▶ Collected data
· · · ·

#[local] Abbreviation upload_of := (upload seal hkdf b64_encode master_key desktop_id session_id base random now http_post status_text).
#[local] Abbreviation upload_all_of := (upload_all seal hkdf b64_encode master_key desktop_id session_id base random now http_post
  status_text).
#[local] Abbreviation upload_loop := (snapshot_http_loop seal hkdf b64_encode snapshot_provider master_key desktop_id session_id base
  random now http_post status_text).

(** The numbers of the snapshots posted for a device, in order. *)
Definition posted (device : string) (u : Uploads) : list N :=
  map (fun post => snap_sequence post.2) (List.filter (fun post => String.eqb post.1 device) (posts u)).

Definition last_number (device : string) (u : Uploads) : N := default 0%N (sequences u !! device).

(** Later is larger, until the counter is full. *)
Definition before (a b : N) : Prop := (a < b)%N \/ b = u64_max.

Definition well_numbered (u : Uploads) : Prop :=
  (forall device, StronglySorted before (posted device u) /\ Forall (fun n => (n <= last_number device u)%N) (posted device u)
     /\ (last_number device u <= u64_max)%N)
  /\ Forall (fun post => snap_session_id post.2 = session_id) (posts u).

Lemma sorted_snoc l n : StronglySorted before l -> Forall (fun m => before m n) l -> StronglySorted before (l ++ [n]).
Proof.
  induction 1 as [|m l Hl IH Hm]; intros Hn; [by repeat constructor|]. apply Forall_cons in Hn as [Hmn Hn]. cbn.
  constructor; [by apply IH|]. apply Forall_app. split; [done|]. constructor; [done|constructor].
Qed.

Lemma encrypt_snapshot_numbers nonce device sequence at_ text snapshot :
  encrypt_snapshot seal hkdf b64_encode nonce master_key desktop_id device session_id sequence at_ text = Ok snapshot ->
  snap_sequence snapshot = sequence /\ snap_session_id snapshot = session_id.
Proof.
  unfold encrypt_snapshot. destruct (derive_device_key _ _ _); [|done]. destruct nonce; [|done].
  destruct (seal _ _ _ _); [|done]. by intros [= <-].
Qed.

Lemma last_number_insert device device' n u ps :
  last_number device' {| sequences := <[device := n]> (sequences u); posts := ps |}
  = if String.eqb device device' then n else last_number device' u.
Proof.
  unfold last_number. cbn. destruct (String.eqb_spec device device') as [->|Hne]; [by rewrite lookup_insert_eq|].
  by rewrite lookup_insert_ne.
Qed.

Lemma counted_well device u :
  well_numbered u ->
  well_numbered {| sequences := <[device := saturating_add (last_number device u) 1]> (sequences u); posts := posts u |}.
Proof.
  intros [Hw Hs]. split; [|done]. intros device'. destruct (Hw device') as (Hsort & Hall & Hmax). split; [done|].
  rewrite last_number_insert. destruct (String.eqb_spec device device') as [->|]; [|done].
  unfold saturating_add. split; [|lia]. eapply Forall_impl; [exact Hall|]. cbn. intros n Hn. lia.
Qed.

Lemma posted_well device snapshot u :
  well_numbered u -> snap_sequence snapshot = saturating_add (last_number device u) 1 -> snap_session_id snapshot = session_id ->
  well_numbered {| sequences := <[device := saturating_add (last_number device u) 1]> (sequences u);
                   posts := posts u ++ [(device, snapshot)] |}.
Proof.
  intros [Hw Hs] Hn Hid. split; [|apply Forall_app; by repeat constructor]. intros device'.
  destruct (Hw device') as (Hsort & Hall & Hmax). unfold posted in *. cbn [posts].
  rewrite last_number_insert, List.filter_app, map_app. cbn.
  destruct (String.eqb_spec device device') as [->|]; cbn; [|by rewrite app_nil_r].
  rewrite Hn. unfold saturating_add in *. split_and!; [| |lia].
  - apply sorted_snoc; [done|]. eapply Forall_impl; [exact Hall|]. intros n Hle. unfold before. cbn in Hle. lia.
  - apply Forall_app. split; [eapply Forall_impl; [exact Hall|]; cbn; intros n Hle; lia|]. by repeat constructor.
Qed.

Lemma upload_well source u c u' c' : upload_of source u c = (Some u', c') -> well_numbered u -> well_numbered u'.
Proof.
  unfold upload. unfold st_get, st_bind at 1 2. intros H Hw.
  destruct (encrypt_snapshot _ _ _ _ _ _ _ _ _ _ _) as [snapshot|e] eqn:He.
  - apply encrypt_snapshot_numbers in He as [Hn Hid]. apply st_bind_inv in H as [[_ ?]|(r & c1 & _ & H)]; [done|].
    apply st_bind_inv in H as [[_ ?]|(v & c2 & _ & [= <- _])]; [done|]. by apply posted_well.
  - apply st_bind_inv in H as [[_ ?]|(v & c1 & _ & [= <- _])]; [done|]. by apply counted_well.
Qed.

Lemma upload_all_well sources u c u' c' : upload_all_of sources u c = (Some u', c') -> well_numbered u -> well_numbered u'.
Proof.
  revert u c. induction sources as [|source sources IH]; intros u c H Hw; [by injection H as <- _|].
  apply st_bind_inv in H as [[_ ?]|(u1 & c1 & H1 & H)]; [done|]. eapply IH; [exact H|]. by eapply upload_well.
Qed.

Lemma upload_loop_well enabled ticks u c u' c' :
  upload_loop enabled ticks u c = (Some u', c') -> well_numbered u -> well_numbered u'.
Proof.
  revert u c. induction ticks as [|stop ticks IH]; intros u c H Hw; cbn in H; [by injection H as <- _|].
  destruct (stop || negb enabled); [by injection H as <- _|].
  apply st_bind_inv in H as [[_ ?]|(sources & c1 & _ & H)]; [done|].
  apply st_bind_inv in H as [[_ ?]|(u1 & c2 & H1 & H)]; [done|]. eapply IH; [exact H|]. by eapply upload_all_well.
Qed.

(** Uploaded snapshots of a device are numbered upwards.  Over the whole life of the uploading
    task, whatever encryption or the network refuses, the snapshots posted for each device
    carry the session of the task and strictly increasing numbers (until the 64-bit counter
    saturates), so a Relay or a phone never sees a number twice. *)
Theorem uploads_increase enabled ticks c u c' :
  upload_loop enabled ticks {| sequences := ∅; posts := [] |} c = (Some u, c') ->
  (forall device, StronglySorted before (posted device u)) /\ Forall (fun post => snap_session_id post.2 = session_id) (posts u).
Proof.
  intros H. apply upload_loop_well in H as [Hw Hs].
  - split; [|done]. intros device. apply Hw.
  - split; [|constructor]. intros device. split_and!; [constructor..|]. done.
Qed.
End UploadProps.

(** ** Witnesses *)

Definition sample_client (d : Desk) : Client Desk :=
  {| client_app := d; client_status := new_mutex relay_status_default; client_sent := [] |}.

(** The Relay acknowledges, asks for a revocation, then sends nonsense. *)
Definition sample_server_message (text : string) : Result DesktopServerMessage string :=
  if String.eqb text "ack" then Ok (DesktopHelloAck "s_1" 1 [])
  else if String.eqb text "revoke" then Ok (DeviceRevoke sample_device_id "r_1") else Err "bad".

Definition sample_text (text : string) : ClientEvent := Incoming (Some (Ok (MsgText text))) 1000 1 2 3.

Definition sample_local_revoke (device_id : string) : App (Result unit string) :=
  removed <-app? revoke_monitor_device_local sample_platform false "42" sample_devices_read sample_devices_print device_id ;;
  app_ret (Ok tt).

#[local] Abbreviation sample_session := (relay_session (fun _ d => (Some (Err "no"), d)) sample_local_revoke
  (fun _ _ d => (Some (Err "no"), d)) sample_server_message (fun _ _ => None) (fun _ => None) (fun _ => true) "1.0" "linux").


(** The Relay is down at first and found again after four seconds of ten. *)
Definition sample_probe (i : nat) : Probe :=
  {| at_top := (2000 * N.of_nat i)%N; probed := Some (2 <=? i)%nat; after_probe := (2000 * N.of_nat i)%N; sleep_stopped := false |}.

Lemma network_wait_ends_witness :
  exists recovered, wait_for_network_recovery 60 (relay sample_monitored) true 0 10000 sample_probe = Some recovered
  /\ recovered = true.
Proof.
  destruct (network_wait_ends 60 (relay sample_monitored) true 0 10000 sample_probe) as (r & Hr & _).
  - intros i. unfold recovery_sleep, sample_probe, recovery_probe_interval_ms. cbn [at_top after_probe andb].
    replace (is_ok _) with true by reflexivity. cbn. lia.
  - reflexivity.
  - vm_compute. discriminate.
  - lia.
  - exists r. split; [exact Hr|]. vm_compute in Hr. congruence.
Defined.

(** Two ticks; the second post is refused. *)
Lemma uploads_increase_witness :
  let r := snapshot_http_loop sample_seal sample_hkdf sample_b64_encode
             (fun d => (Some [{| source_device := "dev_1"; source_plaintext := [] |}], d)) (repeat x07 32) "dt_1" "s_1"
             "https://relay.example" (fun _ => Some (repeat x07 12)) (fun _ => 7%N) (fun _ _ _ => Ok 500%N) (fun _ => "500") true
             [false; false] {| sequences := ∅; posts := [] |} (sample_client sample_paired_desk) in
  match r.1 with Some u => posted "dev_1" u = [1; 2]%N /\ StronglySorted before (posted "dev_1" u) | None => False end.
Proof.
  intros r. assert (option_map (posted "dev_1") r.1 = Some [1; 2]%N) as Hp by (vm_compute; reflexivity).
  destruct r as [[u|] c'] eqn:Hr; [|discriminate]. unfold r in Hr. cbn in Hp.
  split; [injection Hp as Hp; exact Hp|apply (uploads_increase _ _ _ _ _ _ _ _ _ _ _ _ _ _ _ _ _ Hr)].
Defined.

(** The back-off of [relay_loop] is not reset by a session that was accepted: after five sessions
    that each worked and were then closed, the next attempt waits for half a minute, while the
    status counts from zero. *)
Definition sample_closed_session : Attempt :=
  {| stop_at_top := false; connect_outcome := ConnectDone; session_start := 0;
     session_events := [sample_text "ack"; Incoming None 2000 2 2 2]; stop_after := false; jitter_clock := 200;
     wait_fuel := 2; wait_client_ok := true; wait_start := 0;
     wait_round := fun _ => {| at_top := 40000; probed := None; after_probe := 0; sleep_stopped := false |} |}.

Lemma backoff_not_reset :
  let r := relay_loop (fun _ d => (Some (Err "no"), d)) sample_local_revoke (fun _ _ d => (Some (Err "no"), d))
             sample_server_message (fun _ _ => None) (fun _ => None) (fun _ => true) "1.0" "linux"
             (relay sample_monitored) sample_relay_credentials (repeat sample_closed_session 5) 0
             (sample_client sample_paired_desk) in
  r.1 = Some (LoopRunning 5) /\ jittered_delay (delay_of 5) 200 = 30000%N
  /\ length (client_sent r.2) = 5%nat.
Proof. vm_compute. repeat split. Qed.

· · · ·

▶ EXERCISE AIM
The entries above hold the needed span. Transcribe exactly the lines from the one with "#[local] Abbreviation sample_session" to the one with "status counts from zero. *)", both included.

▶ WRITTEN RESPONSE
#[local] Abbreviation sample_session := (relay_session (fun _ d => (Some (Err "no"), d)) sample_local_revoke
  (fun _ _ d => (Some (Err "no"), d)) sample_server_message (fun _ _ => None) (fun _ => None) (fun _ => true) "1.0" "linux").


(** The Relay is down at first and found again after four seconds of ten. *)
Definition sample_probe (i : nat) : Probe :=
  {| at_top := (2000 * N.of_nat i)%N; probed := Some (2 <=? i)%nat; after_probe := (2000 * N.of_nat i)%N; sleep_stopped := false |}.

Lemma network_wait_ends_witness :
  exists recovered, wait_for_network_recovery 60 (relay sample_monitored) true 0 10000 sample_probe = Some recovered
  /\ recovered = true.
Proof.
  destruct (network_wait_ends 60 (relay sample_monitored) true 0 10000 sample_probe) as (r & Hr & _).
  - intros i. unfold recovery_sleep, sample_probe, recovery_probe_interval_ms. cbn [at_top after_probe andb].
    replace (is_ok _) with true by reflexivity. cbn. lia.
  - reflexivity.
  - vm_compute. discriminate.
  - lia.
  - exists r. split; [exact Hr|]. vm_compute in Hr. congruence.
Defined.

(** Two ticks; the second post is refused. *)
Lemma uploads_increase_witness :
  let r := snapshot_http_loop sample_seal sample_hkdf sample_b64_encode
             (fun d => (Some [{| source_device := "dev_1"; source_plaintext := [] |}], d)) (repeat x07 32) "dt_1" "s_1"
             "https://relay.example" (fun _ => Some (repeat x07 12)) (fun _ => 7%N) (fun _ _ _ => Ok 500%N) (fun _ => "500") true
             [false; false] {| sequences := ∅; posts := [] |} (sample_client sample_paired_desk) in
  match r.1 with Some u => posted "dev_1" u = [1; 2]%N /\ StronglySorted before (posted "dev_1" u) | None => False end.
Proof.
  intros r. assert (option_map (posted "dev_1") r.1 = Some [1; 2]%N) as Hp by (vm_compute; reflexivity).
  destruct r as [[u|] c'] eqn:Hr; [|discriminate]. unfold r in Hr. cbn in Hp.
  split; [injection Hp as Hp; exact Hp|apply (uploads_increase _ _ _ _ _ _ _ _ _ _ _ _ _ _ _ _ _ Hr)].
Defined.

(** The back-off of [relay_loop] is not reset by a session that was accepted: after five sessions
    that each worked and were then closed, the next attempt waits for half a minute, while the
    status counts from zero. *)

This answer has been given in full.